Fox hunting with hounds, as a formalised activity, originated in England in the sixteenth century, in a form very similar to that practised until February 2005, when a law banning the activity in England and Wales came into force. A ban on hunting in Scotland had been passed in 2002, but it continues to be within the law in Northern Ireland and several other countries, including Australia, Canada, France, Ireland, Italy, and the United States.
Rest place/daily stay
Mostly large framed, cross breed/thoroughbred horse. In England, these horses are specially bred for this purpose. A hunting horse is a well motivated, persevering horse and a keen jumper such as one could also envisage as an eventer.
The hunting horse is by nature an agile horse which, however, by the way it is used, finds its natural balance in movement, which makes shoeing mostly uncomplicated.

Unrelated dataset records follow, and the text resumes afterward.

(** * The extraction core of the business-card bot: llm_manager.py and the
      OCR wrapper of bot.py

    A shallow embedding of the field validators ([validate_phone],
    [validate_name], [validate_company], [validate_description],
    [validate_email]), of [clean_markdown], of [extract_with_llm] and of
    the two [run_ocr_with_timeout] functions, together with the part of
    Python's [re] and [str] they use.

    Modelling choices.
    - A Python [str] is a [list ascii].  The character classes [\d], [\s],
      [\w] and the case mappings of [title] and [lower] are the ones Python
      has on code points below 128; text is taken to be ASCII, and a byte
      above 127 is in no class and has no case.
    - A compiled pattern is a term of [regex]; [rmatch] is a backtracking
      matcher in continuation-passing style with the priorities of [re]:
      alternatives are tried left to right, a greedy repetition tries one
      more iteration before it tries to stop, a lazy one the other way
      round.
    - A Python exception is a value [Raise e] of the [result] monad.
    - A [dict] with string keys is a [gmap str pyval].
    - The language model and [json.loads] are the environment of
      [extract_with_llm]; the OCR engines are the environment of
      [run_ocr_with_timeout].

    Further on, the user store of json_manager.py, the calls to Google of
    oauth_manager.py and gsheet_manager.py, and the handlers of bot.py that
    choose a contact to edit or to delete.  There the file users.json, the
    requests sent, the clock and [context.user_data] make up a world that
    every call takes and gives back; the network is the environment. *)

From Stdlib Require Import Ascii String List ZArith QArith Lia Bool.
From Stdlib Require Import DecimalString DecimalZ DecimalPos Sorted.
From stdpp Require Import gmap strings list.
Import ListNotations.

Set Warnings "-register-all,-clear-no-such-hyp".
Local Open Scope nat_scope.

(** ** Strings and characters *)

Abbreviation str := (list ascii).

(** A string literal of the source. *)
Definition py (s : string) : str := list_ascii_of_string s.

Module Char.

Definition code (c : ascii) : nat := nat_of_ascii c.

Definition between (lo hi c : ascii) : bool :=
  (code lo <=? code c) && (code c <=? code hi).

Definition is_upper (c : ascii) : bool := between "A"%char "Z"%char c.
Definition is_lower (c : ascii) : bool := between "a"%char "z"%char c.
Definition is_alpha (c : ascii) : bool := is_upper c || is_lower c.

(** [\d] *)
Definition is_digit (c : ascii) : bool := between "0"%char "9"%char c.

(** [\w] *)
Definition is_word (c : ascii) : bool :=
  is_alpha c || is_digit c || Ascii.eqb c "_"%char.

(** [\s] and [str.isspace]: tab, line feed, vertical tab, form feed,
    carriage return, the four separators 0x1c-0x1f and the space. *)
Definition is_space (c : ascii) : bool :=
  ((9 <=? code c) && (code c <=? 13))
  || ((28 <=? code c) && (code c <=? 31))
  || (code c =? 32).

Definition one_of (cs : string) (c : ascii) : bool :=
  existsb (Ascii.eqb c) (list_ascii_of_string cs).

Definition to_lower (c : ascii) : ascii :=
  if is_upper c then ascii_of_nat (code c + 32) else c.

Definition to_upper (c : ascii) : ascii :=
  if is_lower c then ascii_of_nat (code c - 32) else c.

End Char.

(** ** The methods of [str] the source calls *)

Module Str.

Fixpoint eqb (a b : str) : bool :=
  match a, b with
  | [], [] => true
  | x :: a', y :: b' => Ascii.eqb x y && eqb a' b'
  | _, _ => false
  end.

(** [s.startswith(p)] *)
Fixpoint startswith (p s : str) : bool :=
  match p, s with
  | [], _ => true
  | x :: p', y :: s' => Ascii.eqb x y && startswith p' s'
  | _ :: _, [] => false
  end.

(** [s.endswith(p)] *)
Definition endswith (p s : str) : bool := startswith (rev p) (rev s).

Fixpoint lstrip (s : str) : str :=
  match s with
  | c :: s' => if Char.is_space c then lstrip s' else s
  | [] => []
  end.

(** [s.strip()] *)
Definition strip (s : str) : str := rev (lstrip (rev (lstrip s))).

(** [s.lower()] *)
Definition lower (s : str) : str := map Char.to_lower s.

(** [s.title()]: a letter that follows a letter is lower-cased, any other
    letter is upper-cased. *)
Fixpoint title_from (prev_cased : bool) (s : str) : str :=
  match s with
  | [] => []
  | c :: s' =>
      (if Char.is_alpha c
       then if prev_cased then Char.to_lower c else Char.to_upper c
       else c) :: title_from (Char.is_alpha c) s'
  end.

Definition title (s : str) : str := title_from false s.

(** [s.replace(a, b)] for one-character [a] and [b]. *)
Definition replace (a b : ascii) (s : str) : str :=
  map (fun c => if Ascii.eqb c a then b else c) s.

(** [s.split(sep)] for a one-character separator. *)
Fixpoint split_acc (sep : ascii) (cur : str) (s : str) : list str :=
  match s with
  | [] => [rev cur]
  | c :: s' =>
      if Ascii.eqb c sep then rev cur :: split_acc sep [] s'
      else split_acc sep (c :: cur) s'
  end.

Definition split (sep : ascii) (s : str) : list str := split_acc sep [] s.

End Str.

(** ** Exceptions *)

Inductive exn : Type :=
| IndexError
| ValueError
| TypeError
| AttributeError
| RecursionError
| JSONDecodeError
| TimeoutError                 (* concurrent.futures.TimeoutError *)
| OtherError (tag : nat).

Inductive result (A : Type) : Type :=
| Ok (a : A)
| Raise (e : exn).

Arguments Ok {A} a.
Arguments Raise {A} e.

#[global] Instance result_bind : MBind result :=
  fun A B (f : A -> result B) (m : result A) =>
    match m with
    | Ok a => f a
    | Raise e => Raise e
    end.

(** [l[i]] *)
Definition index {A : Type} (l : list A) (i : nat) : result A :=
  match nth_error l i with
  | Some a => Ok a
  | None => Raise IndexError
  end.

(** [max(l, key=key)]: the first element whose key is maximal; raises
    ValueError on an empty sequence. *)
Fixpoint max_from {A : Type} (key : A -> nat) (best : A) (l : list A) : A :=
  match l with
  | [] => best
  | x :: l' => max_from key (if key best <? key x then x else best) l'
  end.

Definition py_max {A : Type} (key : A -> nat) (l : list A) : result A :=
  match l with
  | [] => Raise ValueError
  | x :: l' => Ok (max_from key x l')
  end.

(** ** Regular expressions: the fragment of [re] the source uses *)

Module Re.

Inductive regex : Type :=
| Lit (c : ascii)                      (* a literal character *)
| Class (p : ascii -> bool)            (* a character class, also [.], [\d], [\s] *)
| WordBoundary                         (* [\b] *)
| Seq (r1 r2 : regex)                  (* r1 r2 *)
| Alt (r1 r2 : regex)                  (* r1|r2 *)
| Repeat (greedy : bool) (lo : nat) (hi : option nat) (r : regex).
                                       (* r{lo,hi}, greedy or lazy *)

Definition Plus (r : regex) : regex := Repeat true 1 None r.          (* r+ *)
Definition Star (r : regex) : regex := Repeat true 0 None r.          (* r* *)
Definition Opt (r : regex) : regex := Repeat true 0 (Some 1) r.       (* r? *)
Definition LazyStar (r : regex) : regex := Repeat false 0 None r.     (* r*? *)

(** The empty pattern, and the concatenation of several patterns. *)
Definition Empty : regex := Repeat true 0 (Some 0) (Class (fun _ => false)).

Fixpoint Cat (rs : list regex) : regex :=
  match rs with
  | [] => Empty
  | [r] => r
  | r :: rs' => Seq r (Cat rs')
  end.

(** A literal word. *)
Definition Word (s : string) : regex := Cat (map Lit (list_ascii_of_string s)).

Definition word_before (prev : option ascii) : bool :=
  match prev with Some c => Char.is_word c | None => false end.

Definition word_after (s : str) : bool :=
  match s with c :: _ => Char.is_word c | [] => false end.

Definition at_boundary (prev : option ascii) (s : str) : bool :=
  xorb (word_before prev) (word_after s).

(** A position of the subject is the character before it, if any, and the
    text from it on; a continuation is the rest of the pattern, and returns
    the text left after the whole match. *)
Definition cont : Type := option ascii -> str -> option str.

Definition pred_hi (hi : option nat) : option nat :=
  match hi with Some n => Some (pred n) | None => None end.

Definition hi_is_zero (hi : option nat) : bool :=
  match hi with Some 0 => true | _ => false end.

Definition or_else (a : option str) (b : unit -> option str) : option str :=
  match a with Some t => Some t | None => b tt end.

(** The repetition of a body [body], itself in continuation-passing style.
    An iteration has to consume at least one character, so [fuel], the
    length of the text, bounds the number of iterations. *)
Fixpoint repeat_loop (body : cont -> cont) (k : cont) (greedy : bool)
    (fuel lo : nat) (hi : option nat) (prev : option ascii) (s : str)
    : option str :=
  let more (_ : unit) : option str :=
    match fuel with
    | 0 => None
    | S fuel' =>
        if hi_is_zero hi then None
        else body (fun p t =>
                     if length t <? length s
                     then repeat_loop body k greedy fuel' (pred lo) (pred_hi hi) p t
                     else None) prev s
    end in
  match lo with
  | S _ => more tt
  | 0 => if greedy then or_else (more tt) (fun _ => k prev s)
         else or_else (k prev s) more
  end.

Fixpoint rmatch (r : regex) (k : cont) (prev : option ascii) (s : str)
    : option str :=
  match r with
  | Lit c =>
      match s with
      | x :: t => if Ascii.eqb x c then k (Some x) t else None
      | [] => None
      end
  | Class p =>
      match s with
      | x :: t => if p x then k (Some x) t else None
      | [] => None
      end
  | WordBoundary => if at_boundary prev s then k prev s else None
  | Seq r1 r2 => rmatch r1 (rmatch r2 k) prev s
  | Alt r1 r2 => or_else (rmatch r1 k prev s) (fun _ => rmatch r2 k prev s)
  | Repeat greedy lo hi r1 =>
      repeat_loop (rmatch r1) k greedy (length s) lo hi prev s
  end.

Usual well lit and spacious location.
Hunting horses are shod following the hoof wall and short because when they are tired, they can quite easily cast a shoe. This short and tight method of shoeing means that one must pay attention that the period between shoeing sessions should be kept very short (approx. 5 weeks). Profile shoes combined with studs have proved to be successful in this type of sport.